Lemma ai_move_fires_witness :
  ai_move (Rng := list Z) empty_maze (new_tank 13 13 false) (new_tank 13 1 true) no_bullets [] =
    Some (mkTank 13 13 false UP, append_bullet no_bullets (mkBullet 13 13 UP false), []).
Proof.
  apply (ai_move_fires empty_maze (new_tank 13 13 false) (new_tank 13 1 true) no_bullets []).
  - apply empty_maze_wf.
  - reflexivity.
  - reflexivity.
  - apply (bool_decide_unpack _). vm_compute. exact I.
Defined.

Lemma ai_move_unseen_witness :
  ∃ m ai', ai_move (Rng := list Z) empty_maze (new_tank 13 13 false) (new_tank 1 1 true) no_bullets [2] =
      Some (ai', no_bullets, (shuffle ai_moves [2]).2) ∧
    m ∈ ai_moves ∧ ai' = stepped (new_tank 13 13 false) m ∧
    maze_get empty_maze (tank_x ai') (tank_y ai') = Some 0.
Proof.
  destruct (ai_move_unseen empty_maze (new_tank 13 13 false) (new_tank 1 1 true) no_bullets [2])
    as [Hsteps _].
  - apply empty_maze_wf.
  - reflexivity.
  - reflexivity.
  - apply (bool_decide_unpack _). vm_compute. exact I.
  - apply Hsteps. exists (-1, 0). split; [by left|reflexivity].
Defined.

Lemma ai_move_invariant_witness :
  ∃ ai' bs' s', ai_move (Rng := list Z) empty_maze (new_tank 13 13 false) (new_tank 13 1 true)
      no_bullets [] = Some (ai', bs', s') ∧ on_board ai' ∧ bullets_wf bs'.
Proof.
  destruct (ai_move (Rng := list Z) empty_maze (new_tank 13 13 false) (new_tank 13 1 true) no_bullets [])
    as [[[ai' bs'] s']|] eqn:E; [|vm_compute in E; discriminate E].
  destruct (ai_move_invariant empty_maze (new_tank 13 13 false) (new_tank 13 1 true) no_bullets []
              ai' bs' s') as (Hb & _ & _ & Hwf & _).
  - apply empty_maze_wf.
  - reflexivity.
  - reflexivity.
  - apply no_bullets_wf.
  - exact E.
  - exists ai', bs', s'. split_and!; [reflexivity|exact Hb|exact Hwf].
Defined.

Lemma ai_move_same_cell_witness :
  ai_move (Rng := list Z) empty_maze (mkTank 5 5 false UP) (mkTank 5 5 true LEFT) no_bullets [] =
    Some (mkTank 5 5 false RIGHT, append_bullet no_bullets (mkBullet 5 5 RIGHT false), []).
Proof.
  apply (ai_move_same_cell empty_maze (mkTank 5 5 false UP) (mkTank 5 5 true LEFT) no_bullets []);
    reflexivity.
Defined.

End Vision.
Lemma fy_step a' z b j tape :
  a' ≠ [] →
  shuffle_loop tape_below (rev_idx (S (length a'))) (a' ++ z :: b) (j :: tape) =
    if bool_decide (0 <= j <= Z.of_nat (length a'))
    then shuffle_loop tape_below (rev_idx (length a'))
           ((swap_last a' z j).1 ++ (swap_last a' z j).2 :: b) tape
    else None.
Proof.
  intros Hne. assert (Hl : (1 <= length a')%nat) by (destruct a'; [done|simpl; lia]).
  rewrite rev_idx_S by done. cbn [shuffle_loop tape_below].
  case_bool_decide as Hj1; case_bool_decide as Hj2; try lia; cbn [mbind option_bind fst snd]; [|done].
  assert (Hlen : length (a' ++ z :: b) = (length a' + S (length b))%nat) by (rewrite length_app; done).
  assert (Hz : (a' ++ z :: b) !! length a' = Some z) by (by apply list_lookup_middle).
  rewrite (py_get_in_range _ (Z.of_nat (length a'))), Nat2Z.id, Hz by lia. cbn [mbind option_bind].
  unfold swap_last. destruct (a' !! Z.to_nat j) as [y|] eqn:Ey; cbn [fst snd].
  - rewrite py_get_in_range, (lookup_app_l_Some _ _ _ _ Ey) by lia. cbn [mbind option_bind].
    rewrite py_set_in_range, Nat2Z.id by lia. cbn [mbind option_bind].
    rewrite insert_app_r_alt, Nat.sub_diag by lia. simpl.
    rewrite py_set_in_range, insert_app_l by (rewrite ?length_app; simpl; apply lookup_lt_Some in Ey; lia).
    done.
  - apply lookup_ge_None_1 in Ey. assert (j = Z.of_nat (length a')) as -> by lia.
    rewrite py_get_in_range, Nat2Z.id, Hz by lia. cbn [mbind option_bind].
    rewrite py_set_in_range, Nat2Z.id, list_insert_id by (done || lia). cbn [mbind option_bind].
    rewrite py_set_in_range, Nat2Z.id, list_insert_id by (done || lia). done.
Qed.

Lemma swap_last_hit a' z y :
  y ∈ a' ++ [z] → ∃ j, 0 <= j <= Z.of_nat (length a') ∧ (swap_last a' z j).2 = y.
Proof.
  intros (k & Hk)%list_elem_of_lookup_1.
  assert (Hlt : (k < length a' + 1)%nat) by (apply lookup_lt_Some in Hk; by rewrite length_app in Hk).
  exists (Z.of_nat k). split; [lia|].
  destruct (swap_last_spec a' z (Z.of_nat k)) as (Hs & _ & _); [lia|].
  rewrite Nat2Z.id, Hk in Hs. by injection Hs.
Qed.

Lemma fy_nil_tape a' z b :
  a' ≠ [] → shuffle_loop tape_below (rev_idx (S (length a'))) (a' ++ z :: b) [] = None.
Proof.
  intros Hne. rewrite rev_idx_S by (destruct a'; [done|simpl; lia]). done.
Qed.

(** A run of the loop on [a ++ b] draws [length a - 1] times, leaves
    [b] in place and permutes [a]. *)
Lemma fy_run n : ∀ a b tape p rest, length a = n →
  shuffle_loop tape_below (rev_idx n) (a ++ b) tape = Some (p, rest) →
  ∃ ds p0, tape = ds ++ rest ∧ length ds = pred n ∧ p = p0 ++ b ∧ p0 ≡ₚ a.
Proof.
  induction n as [|n IH]; intros a b tape p rest Hn.
  - destruct a; [|done]. intros [= <- <-]. by exists [], [].
  - destruct a as [|z a' _] using rev_ind; [done|]. rewrite length_app, Nat.add_1_r in Hn. injection Hn as <-.
    destruct (decide (a' = [])) as [->|Hne].
    { intros [= <- <-]. by exists [], [z]. }
    rewrite <-app_assoc. cbn [app]. destruct tape as [|j tape]; [by rewrite fy_nil_tape|].
    rewrite fy_step by done. case_bool_decide as Hj; [|done]. intros Hrun.
    destruct (swap_last_spec a' z j Hj) as (_ & Hperm & Hlen).
    destruct (IH _ _ _ _ _ Hlen Hrun)
      as (ds & p0 & -> & Hds & -> & Hp0).
    exists (j :: ds), (p0 ++ [(swap_last a' z j).2]). split_and!; [done| |by rewrite <-app_assoc|].
    + simpl. rewrite Hds. destruct a'; [done|simpl; lia].
    + by rewrite Hperm, Hp0.
Qed.
(** [draw_restart_button()] (lines 150-156): the rectangle it returns
    and what it draws. *)
Definition draw_restart_button : Rect * list DrawCmd :=
  let '(rx, ry, _, _) := button_rect in
  (button_rect, [DrawRect (0, 200, 0) button_rect 0; BlitText 48 "Restart" WHITE (rx + 40, ry + 5)]).

(** [Rect.collidepoint]: the left and top edges are inside, the right
    and bottom ones are not. *)
Definition collidepoint (r : Rect) (p : Z * Z) : bool :=
  let '(rx, ry, w, h) := r in
  (rx <=? p.1) && (p.1 <? rx + w) && (ry <=? p.2) && (p.2 <? ry + h).

Section render.
Context `{FontMetrics}.

(** Lines 172-174: the result, centred horizontally just above the
    middle of the screen. *)
Definition draw_result (result_text : string) : list DrawCmd :=
  let '(w, h) := text_size 72 result_text in
  [BlitText 72 result_text (255, 0, 0) (SCREEN_WIDTH `div` 2 - w `div` 2, SCREEN_HEIGHT `div` 2 - h)].

(** Lines 163-177: the frame's drawing, and the value assigned to
    [button_rect] when the game is over ([None]: no assignment). *)
Definition render (maze : Maze) (player ai : Tank) (bullets : list Bullet) (o : Outcome)
    : option (list DrawCmd * option Rect) :=
  m ← draw_maze maze;
  p ← tank_draw player;
  a ← tank_draw ai;
  let bs := map bullet_draw bullets in
  if game_over o then
    let button := draw_restart_button in
    Some ([Fill WHITE] ++ m ++ p ++ a ++ bs ++ draw_result (result_text o) ++ button.2 ++ [Flip],
          Some button.1)
  else Some ([Fill WHITE] ++ m ++ p ++ a ++ bs ++ [Flip], None).
End render.

(** ** The screen and what lies on it *)

(** A rectangle inside the [SCREEN_WIDTH] x [SCREEN_HEIGHT] window. *)
Definition rect_on_screen (r : Rect) : Prop :=
  let '(x, y, w, h) := r in 0 <= x ∧ 0 <= y ∧ x + w <= SCREEN_WIDTH ∧ y + h <= SCREEN_HEIGHT.

(** A command that draws a rectangle or a sprite draws it on screen. *)
Definition on_screen (cmd : DrawCmd) : Prop :=
  match cmd with
  | DrawRect _ r _ | BlitSprite _ _ r => rect_on_screen r
  | _ => True
  end.

(** ** Lemmas *)

Lemma tile_inj x y x' y' : tile x y = tile x' y' → x = x' ∧ y = y'.
Proof. unfold tile, TILE_SIZE. intros [= Hx Hy]. lia. Qed.

Lemma draw_rect_tile_inj c c' x y x' y' w w' :
  DrawRect c (tile x y) w = DrawRect c' (tile x' y') w' → c = c' ∧ x = x' ∧ y = y' ∧ w = w'.
Proof. unfold tile, TILE_SIZE. intros H. injection H. intros. split_and!; (done || lia). Qed.
(** C21: the start cells are not checked against the maze: from any
    state of the generator the program starts with the player at
    (1, 1) and the opponent at (13, 13), facing up, and each start cell
    is a wall exactly when [generate_maze] drew it; so the player can
    start on a wall, while the spec states that a tank never coincides
    with a blocked cell. *)
Theorem init_player_on_wall r :
  ∃ s, init_session r = Some s ∧
    player_tank s = new_tank 1 1 true ∧ ai_tank s = new_tank (COLS - 2) (ROWS - 2) false ∧
    (maze_get (maze s) 1 1 = Some 1 ↔ (1, 1) ∈ (wall_draws 20 r).1) ∧
    (maze_get (maze s) (COLS - 2) (ROWS - 2) = Some 1 ↔ (COLS - 2, ROWS - 2) ∈ (wall_draws 20 r).1).
Proof.
  destruct (place_walls_spec 20 empty_maze r empty_maze_wf) as (m & Hpw & _ & Hget & _).
  unfold init_session, generate_maze. rewrite Hpw. simpl. eexists. split; [reflexivity|].
  split_and!; [done|done| |]; rewrite Hget, empty_maze_get by reflexivity;
    case_decide; split; intros; simplify_eq; done.
Qed.

(** C31: during a game the tanks never enter a wall: from a session
    that satisfies the invariant with both tanks on open cells, a frame
    without a click (so without a restart, which may place a tank on a
    wall) reaches a session where both tanks are still on open cells. *)
Theorem frame_tanks_open s evs keys :
  session_inv s → tanks_open s → (∀ pos, MOUSEBUTTONDOWN pos ∉ evs) →
  ∃ s', frame s evs keys = Some s' ∧ session_inv s' ∧ tanks_open s'.
Proof.
  intros Hinv Ho Hnc. destruct (frame_preserves s evs keys Hinv) as (s' & Hf & Hinv').
  exists s'. split_and!; [done|done|].
  destruct (draw_phase_spec s) as [cmds Hd]; [apply Hinv|].
  unfold frame in Hf. rewrite Hd in Hf. cbn [mbind option_bind fst snd] in Hf.
  rewrite handle_events_noclick in Hf by done. cbn [mbind option_bind] in Hf.
  eapply game_step_tanks_open in Hf; [exact Hf| |]; destruct (game_over _); assumption.
Qed.
End game_claims.

(** ** Concrete runs, with the scripted generator of [Prelude] and the
    fixed-width font of [Render] *)

#[local] Existing Instance fixed_metrics.

(** The end-to-end run: 20 walls drawn at (0, 14), then the opponent's
    shuffles put UP first.  The player steps right once and then
    wiggles (LEFT and RIGHT together, which ends the turn without moving)
    while the opponent climbs column 13 to row 1; the player, facing
    right on row 1, fires, keeps the turn, and the bullet crosses the
    open row. *)
Definition e2e_script : list Z := concat (replicate 20 [0; 14]) ++ replicate 12 2.

Definition e2e_inputs : list (list Event * Keys) :=
  [([], mkKeys false true false false false); ([], no_keys)] ++
  concat (replicate 11 [([], mkKeys true true false false false); ([], no_keys)]) ++
  [([], mkKeys false false false false true)] ++ replicate 10 ([], no_keys).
------------------------------------------------------------
◆ **Task directions**:
Please reproduce, exactly as they appear above, the lines from the line containing "match cmd with" up to and including the line containing "(** C21: the".

◆ **Expected answer**:
  match cmd with
  | DrawRect _ r _ | BlitSprite _ _ r => rect_on_screen r
  | _ => True
  end.

(** ** Lemmas *)

Lemma tile_inj x y x' y' : tile x y = tile x' y' → x = x' ∧ y = y'.
Proof. unfold tile, TILE_SIZE. intros [= Hx Hy]. lia. Qed.

Lemma draw_rect_tile_inj c c' x y x' y' w w' :
  DrawRect c (tile x y) w = DrawRect c' (tile x' y') w' → c = c' ∧ x = x' ∧ y = y' ∧ w = w'.
Proof. unfold tile, TILE_SIZE. intros H. injection H. intros. split_and!; (done || lia). Qed.
(** C21: the start cells are not checked against the maze: from any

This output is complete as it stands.